===== Listed records

(** C6: for every stored byte [old] and every byte [v], [write(0x07, v)]
    leaves register 0x07 holding [old & ~(v & 0xF9)]: bits 0 and 3 to 7 are
    cleared where [v] has a one, bits 1 and 2 keep their value. *)
Theorem hb4_write_0x07_clear (m : machine) (func old v : Z) :
  wf m -> is_byte v -> conf m 0x07 = Some old ->
  exists m' : machine,
    hb4_write func 0x07 v m = Some (tt, m') /\
    hb4_read func 0x07 m' = Some (Z.land old (Z.lnot (Z.land v 0xf9)), m') /\
    forall k : Z, 0 <= k < 8 ->
      Z.testbit (Z.land old (Z.lnot (Z.land v 0xf9))) k =
      if (k =? 1) || (k =? 2) then Z.testbit old k
      else Z.testbit old k && negb (Z.testbit v k).
Proof.
  intros Hwf Hv Hold.
  assert (Hb : is_byte old).
  { destruct (conf_wf m 7 Hwf) as (x & Hx & Hbx); [lia|]. congruence. }
  eexists. split.
  - change (hb4_write func 0x07 v)
      with (o <- load 0x07 ;; store 0x07 (Z.land o (Z.lnot (Z.land v 0xf9)))).
    rewrite (bind_load 7 old) by exact Hold.
    unfold store. rewrite Hold. reflexivity.
  - split.
    + unfold hb4_read, load. rewrite (conf_set_conf_eq m 7 _ old Hold).
      rewrite u8_byte by (apply is_byte_land_l; exact Hb). reflexivity.
    + intros k Hk.
      rewrite Z.land_spec, Z.lnot_spec, Z.land_spec by lia.
      assert (Hc : k = 0 \/ k = 1 \/ k = 2 \/ k = 3 \/ k = 4 \/ k = 5 \/ k = 6 \/ k = 7) by lia.
      destruct Hc as [->|[->|[->|[->|[->|[->|[->| ->]]]]]]];
        match goal with
        | |- context [Z.testbit 249 ?i] =>
            let b := eval vm_compute in (Z.testbit 249 i) in
            change (Z.testbit 249 i) with b
        end;
        cbn [Z.eqb orb];
        rewrite ?andb_false_r, ?andb_true_r; reflexivity.
Qed.

Lemma hb4_write_0x07_clear_witness :
  wf m_init /\ is_byte 0xff /\ conf m_init 0x07 = Some 2 /\
  exists m' : machine,
    hb4_write 0 0x07 0xff m_init = Some (tt, m') /\
    hb4_read 0 0x07 m' = Some (Z.land 2 (Z.lnot (Z.land 0xff 0xf9)), m') /\
    forall k : Z, 0 <= k < 8 ->
      Z.testbit (Z.land 2 (Z.lnot (Z.land 0xff 0xf9))) k =
      if (k =? 1) || (k =? 2) then Z.testbit 2 k
      else Z.testbit 2 k && negb (Z.testbit 0xff k).
Proof.
  assert (Hwf : wf m_init) by (apply wf_b_true; vm_compute; reflexivity).
  assert (Hv : is_byte 0xff) by (unfold is_byte; lia).
  assert (Hold : conf m_init 0x07 = Some 2) by (vm_compute; reflexivity).
  split; [exact Hwf|]. split; [exact Hv|]. split; [exact Hold|].
  apply (hb4_write_0x07_clear m_init 0 2 0xff Hwf Hv Hold).
Defined.

(** C7: for every offset whose policy is to store the value as it is
    (0x04-0x05, 0x0C-0x0D, 0x51-0x53, 0x54-0x55, 0x56-0x5F, 0x60, 0x61) and
    every byte [v], [write(offset, v)] followed by [read(offset)] returns
    [v]: reads apply no mask. *)
Theorem hb4_write_read_pass_through (m : machine) (func addr v : Z) :
  wf m -> is_byte v ->
  (0x04 <= addr <= 0x05 \/ 0x0c <= addr <= 0x0d \/ 0x51 <= addr <= 0x53 \/
   0x54 <= addr <= 0x55 \/ 0x56 <= addr <= 0x5f \/ addr = 0x60 \/ addr = 0x61) ->
  exists m' : machine,
    hb4_write func addr v m = Some (tt, m') /\
    hb4_read func addr m' = Some (v, m').
Proof.
  intros Hwf Hv Hrange.
  assert (Ha : 0 <= addr < 128) by lia.
  destruct (conf_wf m addr Hwf Ha) as (x & Hx & _).
  pose proof (conf_set_conf_eq m addr v x Hx) as Hnew.
  rewrite (u8_byte v Hv) in Hnew.
  pose proof (wf_set_conf m addr v Hwf) as Hwf'.
  destruct (hb4_write_dispatch func addr v Ha)
    as [[_ E]|[[-> _]|[[-> _]|[[_ E]|[[-> E]|[Hno _]]]]]]; try lia; rewrite E; clear E.
  - exists (set_conf m addr v). split.
    + apply store_ok; assumption.
    + unfold hb4_read, load. rewrite Hnew. reflexivity.
  - rewrite (bind_ok _ _ _ _ _ (store_ok m _ _ Hwf Ha)).
    destruct (conf_wf _ 0x54 Hwf') as (r54 & H54 & _); [lia|].
    destruct (conf_wf _ 0x55 Hwf') as (r55 & H55 & _); [lia|].
    rewrite (hb4_shadow_spec _ r54 r55 H54 H55).
    eexists. split; [reflexivity|].
    unfold hb4_read, load. rewrite conf_add_calls, Hnew. reflexivity.
  - rewrite (bind_ok _ _ _ _ _ (store_ok m _ _ Hwf Ha)).
    rewrite (hb4_smram_spec _ v Hnew).
    eexists. split; [reflexivity|].
    unfold hb4_read, load. rewrite conf_add_calls, Hnew. reflexivity.
Qed.

Lemma hb4_write_read_pass_through_witness :
  wf m_init /\ is_byte 0xa5 /\
  (0x04 <= 0x55 <= 0x05 \/ 0x0c <= 0x55 <= 0x0d \/ 0x51 <= 0x55 <= 0x53 \/
   0x54 <= 0x55 <= 0x55 \/ 0x56 <= 0x55 <= 0x5f \/ 0x55 = 0x60 \/ 0x55 = 0x61) /\
  exists m' : machine,
    hb4_write 0 0x55 0xa5 m_init = Some (tt, m') /\
    hb4_read 0 0x55 m' = Some (0xa5, m').
Proof.
  assert (Hwf : wf m_init) by (apply wf_b_true; vm_compute; reflexivity).
  assert (Hv : is_byte 0xa5) by (unfold is_byte; lia).
  assert (Hr : 0x04 <= 0x55 <= 0x05 \/ 0x0c <= 0x55 <= 0x0d \/ 0x51 <= 0x55 <= 0x53 \/
               0x54 <= 0x55 <= 0x55 \/ 0x56 <= 0x55 <= 0x5f \/ 0x55 = 0x60 \/ 0x55 = 0x61)
    by lia.
  split; [exact Hwf|]. split; [exact Hv|]. split; [exact Hr|].
  apply (hb4_write_read_pass_through m_init 0 0x55 0xa5 Hwf Hv Hr).
Defined.

(** C8: for every offset in 0..127 without a write policy (outside 0x04-0x05,
    0x07, 0x0C-0x0D, 0x50-0x5F, 0x60-0x61) and every value, [write] returns
    normally and leaves the whole machine as it was: no stored byte changes,
    the cache flag keeps its value and no collaborator is called. *)
Theorem hb4_write_no_policy (m : machine) (func addr v : Z) :
  0 <= addr < 128 ->
  ~ (0x04 <= addr <= 0x05 \/ addr = 0x07 \/ 0x0c <= addr <= 0x0d \/
     0x50 <= addr <= 0x5f \/ 0x60 <= addr <= 0x61) ->
  hb4_write func addr v m = Some (tt, m).
Proof.
  intros Ha Hno.
  destruct (hb4_write_dispatch func addr v Ha)
    as [[Hr _]|[[-> _]|[[-> _]|[[Hr _]|[[-> _]|[_ E]]]]]]; try lia.
  rewrite E. reflexivity.
Qed.

Lemma hb4_write_no_policy_witness :
  0 <= 0x40 < 128 /\
  ~ (0x04 <= 0x40 <= 0x05 \/ 0x40 = 0x07 \/ 0x0c <= 0x40 <= 0x0d \/
     0x50 <= 0x40 <= 0x5f \/ 0x60 <= 0x40 <= 0x61) /\
  hb4_write 0 0x40 0xff m_init = Some (tt, m_init).
Proof.
  assert (Ha : 0 <= 0x40 < 128) by lia.
  assert (Hno : ~ (0x04 <= 0x40 <= 0x05 \/ 0x40 = 0x07 \/ 0x0c <= 0x40 <= 0x0d \/
                   0x50 <= 0x40 <= 0x5f \/ 0x60 <= 0x40 <= 0x61)) by lia.
  split; [exact Ha|]. split; [exact Hno|].
  apply (hb4_write_no_policy m_init 0 0x40 0xff Ha Hno).
Defined.

(** C10: for every offset in 0..127 and every value [v], [write(offset, v)]
    returns normally and changes at most the stored byte at that offset:
    every other entry of the configuration array, and its size, are as
    before. *)
Theorem hb4_write_frame (m : machine) (func addr v : Z) :
  wf m -> 0 <= addr < 128 ->
  exists m' : machine,
    hb4_write func addr v m = Some (tt, m') /\
    length (pci_conf (dev m')) = 128%nat /\
    forall b : Z, b <> addr -> conf m' b = conf m b.
Proof.
  intros Hwf Ha.
  destruct (hb4_write_total m func addr v Hwf Ha) as (m' & x & cache & cs & Hrun & Hm').
  exists m'. split; [exact Hrun|].
  destruct Hm' as [-> | ->].
  - split; [apply Hwf|]. intros b _. reflexivity.
  - split; [apply (wf_set_conf m addr x Hwf)|].
    intros b Hb. apply (conf_set_conf_ne m addr b x); lia.
Qed.

Lemma hb4_write_frame_witness :
  wf m_init /\ 0 <= 0x54 < 128 /\
  exists m' : machine,
    hb4_write 0 0x54 0xff m_init = Some (tt, m') /\
    length (pci_conf (dev m')) = 128%nat /\
    forall b : Z, b <> 0x54 -> conf m' b = conf m_init b.
Proof.
  assert (Hwf : wf m_init) by (apply wf_b_true; vm_compute; reflexivity).
  assert (Ha : 0 <= 0x54 < 128) by lia.
  split; [exact Hwf|]. split; [exact Ha|].
  apply (hb4_write_frame m_init 0 0x54 0xff Hwf Ha).
Defined.

(** * The SMRAM controller *)

(** C2: for every byte [v], [write(0x60, v)] first disables every SMRAM
    mapping, then enables the fixed region (guest base 0xA0000, host base
    0xA0000, length 0x20000), visible outside SMM iff bit 0 of [v] is set and
    always visible inside SMM; when bit 5 of [v] is set it gives alias 1
    routing mode 0x02 for that region, and alias 0 as well only when bit 0 is
    also set; when bit 5 is clear it makes no alias call. *)
Theorem hb4_write_0x60_smram (m : machine) (func v : Z) :
  wf m -> is_byte v ->
  exists m' : machine,
    hb4_write func 0x60 v m = Some (tt, m') /\
    calls m' =
      calls m ++
      smram_disable_all
      :: smram_enable (smram (dev m)) 0xa0000 0xa0000 0x20000 (Z.b2z (Z.testbit v 0)) 1
      :: (if Z.testbit v 5
          then (if Z.testbit v 0
                then [mem_set_mem_state_smram_ex 0 0xa0000 0x20000 0x02]
                else [])
               ++ [mem_set_mem_state_smram_ex 1 0xa0000 0x20000 0x02]
          else []).
Proof.
  intros Hwf Hv.
  assert (Ha : 0 <= 0x60 < 128) by lia.
  destruct (conf_wf m 0x60 Hwf Ha) as (x & Hx & _).
  pose proof (conf_set_conf_eq m 0x60 v x Hx) as Hnew.
  rewrite (u8_byte v Hv) in Hnew.
  change (hb4_write func 0x60 v) with (store 0x60 v ;; hb4_smram).
  rewrite (bind_ok _ _ _ _ _ (store_ok m _ _ Hwf Ha)).
  rewrite (hb4_smram_spec _ v Hnew).
  eexists. split; [reflexivity|].
  unfold smram_calls. cbn [calls add_calls set_conf dev smram].
  rewrite land_1_bit0.
  change (Z.land v 32) with (Z.land v (2 ^ 5)).
  rewrite nonzero_land_pow2 by lia.
  destruct (Z.testbit v 0); reflexivity.
Qed.

Lemma hb4_write_0x60_smram_witness :
  wf m_init /\ is_byte 0x21 /\
  exists m' : machine,
    hb4_write 0 0x60 0x21 m_init = Some (tt, m') /\
    calls m' =
      calls m_init ++
      smram_disable_all
      :: smram_enable (smram (dev m_init)) 0xa0000 0xa0000 0x20000 (Z.b2z (Z.testbit 0x21 0)) 1
      :: (if Z.testbit 0x21 5
          then (if Z.testbit 0x21 0
                then [mem_set_mem_state_smram_ex 0 0xa0000 0x20000 0x02]
                else [])
               ++ [mem_set_mem_state_smram_ex 1 0xa0000 0x20000 0x02]
          else []).
Proof.
  assert (Hwf : wf m_init) by (apply wf_b_true; vm_compute; reflexivity).
  assert (Hv : is_byte 0x21) by (unfold is_byte; lia).
  split; [exact Hwf|]. split; [exact Hv|].
  apply (hb4_write_0x60_smram m_init 0 0x21 Hwf Hv).
Defined.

==========

Looking at the records above, please output exactly the lines that run from the one holding "change (hb4_write func 0x60" to the final line, and only those.

  change (hb4_write func 0x60 v) with (store 0x60 v ;; hb4_smram).
  rewrite (bind_ok _ _ _ _ _ (store_ok m _ _ Hwf Ha)).
  rewrite (hb4_smram_spec _ v Hnew).
  eexists. split; [reflexivity|].
  unfold smram_calls. cbn [calls add_calls set_conf dev smram].
  rewrite land_1_bit0.
  change (Z.land v 32) with (Z.land v (2 ^ 5)).
  rewrite nonzero_land_pow2 by lia.
  destruct (Z.testbit v 0); reflexivity.
Qed.

Lemma hb4_write_0x60_smram_witness :
  wf m_init /\ is_byte 0x21 /\
  exists m' : machine,
    hb4_write 0 0x60 0x21 m_init = Some (tt, m') /\
    calls m' =
      calls m_init ++
      smram_disable_all
      :: smram_enable (smram (dev m_init)) 0xa0000 0xa0000 0x20000 (Z.b2z (Z.testbit 0x21 0)) 1
      :: (if Z.testbit 0x21 5
          then (if Z.testbit 0x21 0
                then [mem_set_mem_state_smram_ex 0 0xa0000 0x20000 0x02]
                else [])
               ++ [mem_set_mem_state_smram_ex 1 0xa0000 0x20000 0x02]
          else []).
Proof.
  assert (Hwf : wf m_init) by (apply wf_b_true; vm_compute; reflexivity).
  assert (Hv : is_byte 0x21) by (unfold is_byte; lia).
  split; [exact Hwf|]. split; [exact Hv|].
  apply (hb4_write_0x60_smram m_init 0 0x21 Hwf Hv).
Defined.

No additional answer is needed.